◆ Problem requirements
Locate and copy each line in the data that contains the word "true".
_ _ _ _
(** ** The state merge, crew mode and the dispatch of [execute] *)

(** [len(messages) > 0] and [messages[0]] is a system message:
    ["role" in messages[0] and messages[0]["role"] == "system"]. *)
Definition is_system (m : gmap string value) : bool :=
  match m !! "role" with
  | Some (VStr r) => String.eqb r "system"
  | _ => false
  end.

(** The step with which both [crewai_flow_default_merge_state] and
    [execute_crew] begin: [messages = messages[1:]] when the first message
    is a system message. *)
Definition without_leading_system (messages : list (gmap string value))
  : list (gmap string value) :=
  match messages with
  | m :: rest => if is_system m then rest else messages
  | [] => messages
  end.

(** [{"type": "function", "function": {**action}}] *)
Definition function_envelope (action : gmap string value) : value :=
  VDict {["type" := VStr "function"; "function" := VDict action]}.

(** [crewai_flow_default_merge_state]; [flow] and [agent_name] are
    accepted and not used. *)
Definition crewai_flow_default_merge_state {F : Type} (state : gmap string value)
    (flow : F) (messages : list (gmap string value))
    (actions : list (gmap string value)) (agent_name : string)
  : gmap string value :=
  let messages := without_leading_system messages in
  let actions := map function_envelope actions in
  <["copilotkit" := VDict {["actions" := VList actions]}]>
    (<["messages" := VList (map VDict messages)]> state).
(** ** The array text: delimiters *)

(** A text with unbalanced delimiters or inconsistent nesting. *)
Definition malformed (s : string) : Prop := well_nested [] (chars s) = false.

Lemma comma_not_delimiter c :
  is_comma c = true -> is_open c = false /\ is_close c = false.
Proof.
  unfold is_comma, is_open, is_close. intros H.
  apply Ascii.eqb_eq in H; subst c. split; reflexivity.
Qed.

Lemma space_not_delimiter c :
  is_space c = true ->
  is_open c = false /\ is_close c = false /\ is_comma c = false.
Proof.
  unfold is_open, is_close, is_comma. intros H.
  destruct (Ascii.eqb_spec c "{"); [subst; discriminate|].
  destruct (Ascii.eqb_spec c "["); [subst; discriminate|].
  destruct (Ascii.eqb_spec c "}"); [subst; discriminate|].
  destruct (Ascii.eqb_spec c "]"); [subst; discriminate|].
  destruct (Ascii.eqb_spec c ","); [subst; discriminate|].
  repeat split.
Qed.

Lemma split_top_tokens open s : split_top open s <> Some [].
Proof.
  revert open; induction s as [|c r IH]; intros open; simpl.
  - destruct open; congruence.
  - destruct (is_comma c && _).
    + destruct (split_top [] r); simpl; congruence.
    + destruct (if is_open c then _ else _) as [[|? ?]|]; congruence.
Qed.

Lemma split_top_cons_None open r c :
  match split_top open r with
  | Some (t :: toks) => Some ((c :: t) :: toks)
  | _ => None
  end = None <-> split_top open r = None.
Proof.
  pose proof (split_top_tokens open r) as G.
  destruct (split_top open r) as [[|t toks]|]; split; congruence.
Qed.
(** C5. With [MAX_RETRIES >= 1] and a file whose transfer fails at each of
    the [MAX_RETRIES] attempts, [migrateOne] returns after exactly
    [MAX_RETRIES] transfer attempts; it has appended one record to the
    migration log, with status failed and [attempts = MAX_RETRIES]; the
    inventory entry of the file is failed with [claimed_at] and [claimed_by]
    cleared; and it has made a single progress increment, which adds 1 to
    [failed_files] of the job and leaves the other counters as they were. *)
Theorem exhausted_retries_recorded_once (cfg : config) (job : job) (file : claimed_file)
    (w : world) (errs : list js_error) (rest : list (option js_error)) :
  1 ≤ MAX_RETRIES cfg →
  faults w = [] →
  transfers w = (Some <$> errs) ++ rest →
  Z.of_nat (length errs) = MAX_RETRIES cfg →
  let r := Migrate.migrateOne cfg job file w in
  r.1 = Ret tt ∧
  Z.of_nat (count is_transfer (trace r.2)) =
    Z.of_nat (count is_transfer (trace w)) + MAX_RETRIES cfg ∧
  count (is_insert "migration_logs") (trace r.2) =
    S (count (is_insert "migration_logs") (trace w)) ∧
  count (is_rpc "increment_progress") (trace r.2) =
    S (count (is_rpc "increment_progress") (trace w)) ∧
  (∃ lg, migration_logs (db r.2) = migration_logs (db w) ++ [lg] ∧
         lg_status lg = log_failed ∧ lg_attempts lg = MAX_RETRIES cfg ∧
         lg_file_id lg = cf_id file ∧ lg_job_id lg = job_id job) ∧
  bunny_file_map (db r.2) =
    update_where bf_id (cf_id file) (set_file_final file_failed) (bunny_file_map (db w)) ∧
  (∀ b, b ∈ bunny_file_map (db r.2) → bf_id b = cf_id file →
        bf_status b = file_failed ∧ bf_claimed_at b = None ∧ bf_claimed_by b = None) ∧
  failed_files <$> migration_progress (db r.2) =
    (λ p, if bool_decide (p_job_id p = job_id job)
          then failed_files p + 1 else failed_files p) <$> migration_progress (db w) ∧
  (λ p, (p_job_id p, total_bytes p, total_files p, scanned_dirs p, migrated_files p))
    <$> migration_progress (db r.2) =
  (λ p, (p_job_id p, total_bytes p, total_files p, scanned_dirs p, migrated_files p))
    <$> migration_progress (db w).
Proof.
  intros Hmax Hf Ht Hlen r.
  assert (Hne : errs ≠ []) by (intros ->; simpl in Hlen; lia).
  pose proof (attempts_all_fail cfg job file errs (Z.to_nat (MAX_RETRIES cfg))
                (now w) 0 w rest Hf Ht Hne) as H.
  destruct H as (H1 & _ & _ & H4 & H5 & H6 & e & _ & H8 & H9 & H10 & _); [lia..|].
  assert (Hr : r = Migrate.attempts cfg (Z.to_nat (MAX_RETRIES cfg)) job file (now w) 0 w).
  { subst r. unfold Migrate.migrateOne, bind, get. done. }
  rewrite <- Hr in *.
  split_and!; try done.
  - rewrite H4. lia.
  - eexists. split; [exact H8|]. done.
  - intros b. rewrite H9. intros (b0 & _ & ->)%update_where_elem_of.
    case_bool_decide; [done|]. intros; congruence.
  - rewrite H10. apply increment_failed_files.
  - rewrite H10. apply increment_failed_only.
Qed.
_ _ _ _
◆ Result of this task
  is_comma c = true -> is_open c = false /\ is_close c = false.
  is_space c = true ->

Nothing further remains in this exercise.